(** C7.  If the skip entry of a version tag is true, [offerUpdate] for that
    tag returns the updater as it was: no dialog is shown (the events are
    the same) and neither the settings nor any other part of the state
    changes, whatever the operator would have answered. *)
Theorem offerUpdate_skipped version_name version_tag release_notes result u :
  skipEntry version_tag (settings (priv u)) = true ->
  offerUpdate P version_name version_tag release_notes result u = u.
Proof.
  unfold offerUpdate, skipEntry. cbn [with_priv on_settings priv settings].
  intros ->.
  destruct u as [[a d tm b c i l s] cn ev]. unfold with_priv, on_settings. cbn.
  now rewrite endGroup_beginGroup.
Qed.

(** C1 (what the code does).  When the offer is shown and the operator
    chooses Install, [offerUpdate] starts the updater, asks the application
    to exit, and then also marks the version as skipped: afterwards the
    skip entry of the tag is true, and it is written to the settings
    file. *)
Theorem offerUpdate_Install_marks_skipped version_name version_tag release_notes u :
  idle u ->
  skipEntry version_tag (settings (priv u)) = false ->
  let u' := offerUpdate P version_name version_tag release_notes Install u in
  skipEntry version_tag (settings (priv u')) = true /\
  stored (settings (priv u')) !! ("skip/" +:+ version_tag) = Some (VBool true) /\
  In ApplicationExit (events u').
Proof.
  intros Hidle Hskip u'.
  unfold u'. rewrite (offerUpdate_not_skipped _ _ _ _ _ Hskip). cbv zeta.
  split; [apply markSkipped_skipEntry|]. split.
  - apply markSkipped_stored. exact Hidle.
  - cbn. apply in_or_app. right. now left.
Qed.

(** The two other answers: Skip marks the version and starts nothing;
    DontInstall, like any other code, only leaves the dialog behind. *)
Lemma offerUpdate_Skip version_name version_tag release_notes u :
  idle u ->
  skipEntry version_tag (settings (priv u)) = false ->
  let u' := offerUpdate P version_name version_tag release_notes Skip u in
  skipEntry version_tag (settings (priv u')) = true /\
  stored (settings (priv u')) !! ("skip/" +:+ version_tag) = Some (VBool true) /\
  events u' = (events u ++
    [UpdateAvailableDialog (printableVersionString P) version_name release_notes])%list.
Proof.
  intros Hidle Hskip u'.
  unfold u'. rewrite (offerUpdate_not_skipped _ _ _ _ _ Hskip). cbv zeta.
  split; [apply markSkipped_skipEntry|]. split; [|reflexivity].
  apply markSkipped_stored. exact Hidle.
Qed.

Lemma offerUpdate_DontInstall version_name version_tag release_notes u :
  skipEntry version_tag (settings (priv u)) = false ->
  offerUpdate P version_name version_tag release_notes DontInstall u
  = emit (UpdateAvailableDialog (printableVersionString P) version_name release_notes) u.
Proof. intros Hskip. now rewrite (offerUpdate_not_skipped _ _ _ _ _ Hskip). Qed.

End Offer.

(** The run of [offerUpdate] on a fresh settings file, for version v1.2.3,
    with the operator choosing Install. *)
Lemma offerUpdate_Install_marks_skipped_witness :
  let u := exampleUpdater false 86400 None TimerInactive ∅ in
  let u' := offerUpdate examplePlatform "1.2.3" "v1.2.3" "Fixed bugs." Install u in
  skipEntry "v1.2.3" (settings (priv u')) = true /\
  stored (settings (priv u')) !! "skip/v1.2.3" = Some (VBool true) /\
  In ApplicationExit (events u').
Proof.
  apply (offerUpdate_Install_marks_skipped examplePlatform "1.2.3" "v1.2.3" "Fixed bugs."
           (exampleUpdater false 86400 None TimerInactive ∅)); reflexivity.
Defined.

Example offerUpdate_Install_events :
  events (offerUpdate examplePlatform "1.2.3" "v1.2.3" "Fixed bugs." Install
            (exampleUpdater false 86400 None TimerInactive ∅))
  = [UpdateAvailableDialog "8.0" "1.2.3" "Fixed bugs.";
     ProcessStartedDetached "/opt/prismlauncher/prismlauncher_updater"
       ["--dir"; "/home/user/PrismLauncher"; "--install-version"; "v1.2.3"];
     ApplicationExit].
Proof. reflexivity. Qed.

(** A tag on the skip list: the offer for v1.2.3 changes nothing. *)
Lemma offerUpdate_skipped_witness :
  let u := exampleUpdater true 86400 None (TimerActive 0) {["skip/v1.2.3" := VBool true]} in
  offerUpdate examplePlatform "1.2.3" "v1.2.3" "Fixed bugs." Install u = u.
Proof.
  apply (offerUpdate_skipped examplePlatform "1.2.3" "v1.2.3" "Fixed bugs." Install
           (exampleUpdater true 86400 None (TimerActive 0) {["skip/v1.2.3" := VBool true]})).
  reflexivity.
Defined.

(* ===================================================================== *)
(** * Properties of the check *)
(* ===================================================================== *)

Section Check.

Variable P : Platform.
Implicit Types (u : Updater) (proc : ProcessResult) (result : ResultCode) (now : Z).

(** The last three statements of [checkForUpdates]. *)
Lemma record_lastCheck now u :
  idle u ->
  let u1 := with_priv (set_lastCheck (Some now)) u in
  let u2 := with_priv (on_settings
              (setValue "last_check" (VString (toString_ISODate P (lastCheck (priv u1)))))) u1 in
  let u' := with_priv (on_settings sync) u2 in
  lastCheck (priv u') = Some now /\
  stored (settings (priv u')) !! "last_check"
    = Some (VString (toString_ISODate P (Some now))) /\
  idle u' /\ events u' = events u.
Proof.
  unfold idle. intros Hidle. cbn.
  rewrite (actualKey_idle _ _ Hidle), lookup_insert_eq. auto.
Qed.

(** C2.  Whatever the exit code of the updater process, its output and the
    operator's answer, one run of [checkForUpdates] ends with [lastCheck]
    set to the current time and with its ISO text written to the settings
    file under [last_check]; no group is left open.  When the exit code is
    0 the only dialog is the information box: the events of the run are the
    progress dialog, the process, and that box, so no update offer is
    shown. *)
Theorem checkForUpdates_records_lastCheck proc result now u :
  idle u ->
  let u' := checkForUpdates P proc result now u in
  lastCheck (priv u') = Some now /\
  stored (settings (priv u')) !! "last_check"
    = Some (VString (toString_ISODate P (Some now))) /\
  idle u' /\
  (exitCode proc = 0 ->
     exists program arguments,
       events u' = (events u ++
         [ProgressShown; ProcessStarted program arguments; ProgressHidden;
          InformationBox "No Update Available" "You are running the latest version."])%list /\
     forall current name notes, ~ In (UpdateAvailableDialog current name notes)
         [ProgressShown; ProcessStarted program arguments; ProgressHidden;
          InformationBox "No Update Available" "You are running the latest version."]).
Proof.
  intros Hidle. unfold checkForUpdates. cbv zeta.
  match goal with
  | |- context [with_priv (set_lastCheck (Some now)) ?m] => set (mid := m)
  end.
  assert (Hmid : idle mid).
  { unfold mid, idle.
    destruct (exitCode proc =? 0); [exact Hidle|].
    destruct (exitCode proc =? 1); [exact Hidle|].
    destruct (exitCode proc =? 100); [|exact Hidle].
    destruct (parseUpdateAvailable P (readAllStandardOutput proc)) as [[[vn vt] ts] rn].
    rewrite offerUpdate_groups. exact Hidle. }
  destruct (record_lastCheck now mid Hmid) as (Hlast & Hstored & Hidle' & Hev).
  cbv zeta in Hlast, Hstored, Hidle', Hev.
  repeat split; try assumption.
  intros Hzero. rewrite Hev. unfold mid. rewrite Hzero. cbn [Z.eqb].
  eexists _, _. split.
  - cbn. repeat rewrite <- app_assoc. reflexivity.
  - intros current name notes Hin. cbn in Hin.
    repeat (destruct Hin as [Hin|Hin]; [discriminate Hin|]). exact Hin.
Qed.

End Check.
======
How to complete this task: All entries above must be reproduced without a single change.

Your response:
(** C7.  If the skip entry of a version tag is true, [offerUpdate] for that
    tag returns the updater as it was: no dialog is shown (the events are
    the same) and neither the settings nor any other part of the state
    changes, whatever the operator would have answered. *)
Theorem offerUpdate_skipped version_name version_tag release_notes result u :
  skipEntry version_tag (settings (priv u)) = true ->
  offerUpdate P version_name version_tag release_notes result u = u.
Proof.
  unfold offerUpdate, skipEntry. cbn [with_priv on_settings priv settings].
  intros ->.
  destruct u as [[a d tm b c i l s] cn ev]. unfold with_priv, on_settings. cbn.
  now rewrite endGroup_beginGroup.
Qed.

(** C1 (what the code does).  When the offer is shown and the operator
    chooses Install, [offerUpdate] starts the updater, asks the application
    to exit, and then also marks the version as skipped: afterwards the
    skip entry of the tag is true, and it is written to the settings
    file. *)
Theorem offerUpdate_Install_marks_skipped version_name version_tag release_notes u :
  idle u ->
  skipEntry version_tag (settings (priv u)) = false ->
  let u' := offerUpdate P version_name version_tag release_notes Install u in
  skipEntry version_tag (settings (priv u')) = true /\
  stored (settings (priv u')) !! ("skip/" +:+ version_tag) = Some (VBool true) /\
  In ApplicationExit (events u').
Proof.
  intros Hidle Hskip u'.
  unfold u'. rewrite (offerUpdate_not_skipped _ _ _ _ _ Hskip). cbv zeta.
  split; [apply markSkipped_skipEntry|]. split.
  - apply markSkipped_stored. exact Hidle.
  - cbn. apply in_or_app. right. now left.
Qed.

(** The two other answers: Skip marks the version and starts nothing;
    DontInstall, like any other code, only leaves the dialog behind. *)
Lemma offerUpdate_Skip version_name version_tag release_notes u :
  idle u ->
  skipEntry version_tag (settings (priv u)) = false ->
  let u' := offerUpdate P version_name version_tag release_notes Skip u in
  skipEntry version_tag (settings (priv u')) = true /\
  stored (settings (priv u')) !! ("skip/" +:+ version_tag) = Some (VBool true) /\
  events u' = (events u ++
    [UpdateAvailableDialog (printableVersionString P) version_name release_notes])%list.
Proof.
  intros Hidle Hskip u'.
  unfold u'. rewrite (offerUpdate_not_skipped _ _ _ _ _ Hskip). cbv zeta.
  split; [apply markSkipped_skipEntry|]. split; [|reflexivity].
  apply markSkipped_stored. exact Hidle.
Qed.

Lemma offerUpdate_DontInstall version_name version_tag release_notes u :
  skipEntry version_tag (settings (priv u)) = false ->
  offerUpdate P version_name version_tag release_notes DontInstall u
  = emit (UpdateAvailableDialog (printableVersionString P) version_name release_notes) u.
Proof. intros Hskip. now rewrite (offerUpdate_not_skipped _ _ _ _ _ Hskip). Qed.

End Offer.

(** The run of [offerUpdate] on a fresh settings file, for version v1.2.3,
    with the operator choosing Install. *)
Lemma offerUpdate_Install_marks_skipped_witness :
  let u := exampleUpdater false 86400 None TimerInactive ∅ in
  let u' := offerUpdate examplePlatform "1.2.3" "v1.2.3" "Fixed bugs." Install u in
  skipEntry "v1.2.3" (settings (priv u')) = true /\
  stored (settings (priv u')) !! "skip/v1.2.3" = Some (VBool true) /\
  In ApplicationExit (events u').
Proof.
  apply (offerUpdate_Install_marks_skipped examplePlatform "1.2.3" "v1.2.3" "Fixed bugs."
           (exampleUpdater false 86400 None TimerInactive ∅)); reflexivity.
Defined.

Example offerUpdate_Install_events :
  events (offerUpdate examplePlatform "1.2.3" "v1.2.3" "Fixed bugs." Install
            (exampleUpdater false 86400 None TimerInactive ∅))
  = [UpdateAvailableDialog "8.0" "1.2.3" "Fixed bugs.";
     ProcessStartedDetached "/opt/prismlauncher/prismlauncher_updater"
       ["--dir"; "/home/user/PrismLauncher"; "--install-version"; "v1.2.3"];
     ApplicationExit].
Proof. reflexivity. Qed.

(** A tag on the skip list: the offer for v1.2.3 changes nothing. *)
Lemma offerUpdate_skipped_witness :
  let u := exampleUpdater true 86400 None (TimerActive 0) {["skip/v1.2.3" := VBool true]} in
  offerUpdate examplePlatform "1.2.3" "v1.2.3" "Fixed bugs." Install u = u.
Proof.
  apply (offerUpdate_skipped examplePlatform "1.2.3" "v1.2.3" "Fixed bugs." Install
           (exampleUpdater true 86400 None (TimerActive 0) {["skip/v1.2.3" := VBool true]})).
  reflexivity.
Defined.

(* ===================================================================== *)
(** * Properties of the check *)
(* ===================================================================== *)

Section Check.

Variable P : Platform.
Implicit Types (u : Updater) (proc : ProcessResult) (result : ResultCode) (now : Z).

(** The last three statements of [checkForUpdates]. *)
Lemma record_lastCheck now u :
  idle u ->
  let u1 := with_priv (set_lastCheck (Some now)) u in
  let u2 := with_priv (on_settings
              (setValue "last_check" (VString (toString_ISODate P (lastCheck (priv u1)))))) u1 in
  let u' := with_priv (on_settings sync) u2 in
  lastCheck (priv u') = Some now /\
  stored (settings (priv u')) !! "last_check"
    = Some (VString (toString_ISODate P (Some now))) /\
  idle u' /\ events u' = events u.
Proof.
  unfold idle. intros Hidle. cbn.
  rewrite (actualKey_idle _ _ Hidle), lookup_insert_eq. auto.
Qed.

(** C2.  Whatever the exit code of the updater process, its output and the
    operator's answer, one run of [checkForUpdates] ends with [lastCheck]
    set to the current time and with its ISO text written to the settings
    file under [last_check]; no group is left open.  When the exit code is
    0 the only dialog is the information box: the events of the run are the
    progress dialog, the process, and that box, so no update offer is
    shown. *)
Theorem checkForUpdates_records_lastCheck proc result now u :
  idle u ->
  let u' := checkForUpdates P proc result now u in
  lastCheck (priv u') = Some now /\
  stored (settings (priv u')) !! "last_check"
    = Some (VString (toString_ISODate P (Some now))) /\
  idle u' /\
  (exitCode proc = 0 ->
     exists program arguments,
       events u' = (events u ++
         [ProgressShown; ProcessStarted program arguments; ProgressHidden;
          InformationBox "No Update Available" "You are running the latest version."])%list /\
     forall current name notes, ~ In (UpdateAvailableDialog current name notes)
         [ProgressShown; ProcessStarted program arguments; ProgressHidden;
          InformationBox "No Update Available" "You are running the latest version."]).
Proof.
  intros Hidle. unfold checkForUpdates. cbv zeta.
  match goal with
  | |- context [with_priv (set_lastCheck (Some now)) ?m] => set (mid := m)
  end.
  assert (Hmid : idle mid).
  { unfold mid, idle.
    destruct (exitCode proc =? 0); [exact Hidle|].
    destruct (exitCode proc =? 1); [exact Hidle|].
    destruct (exitCode proc =? 100); [|exact Hidle].
    destruct (parseUpdateAvailable P (readAllStandardOutput proc)) as [[[vn vt] ts] rn].
    rewrite offerUpdate_groups. exact Hidle. }
  destruct (record_lastCheck now mid Hmid) as (Hlast & Hstored & Hidle' & Hev).
  cbv zeta in Hlast, Hstored, Hidle', Hev.
  repeat split; try assumption.
  intros Hzero. rewrite Hev. unfold mid. rewrite Hzero. cbn [Z.eqb].
  eexists _, _. split.
  - cbn. repeat rewrite <- app_assoc. reflexivity.
  - intros current name notes Hin. cbn in Hin.
    repeat (destruct Hin as [Hin|Hin]; [discriminate Hin|]). exact Hin.
Qed.

End Check.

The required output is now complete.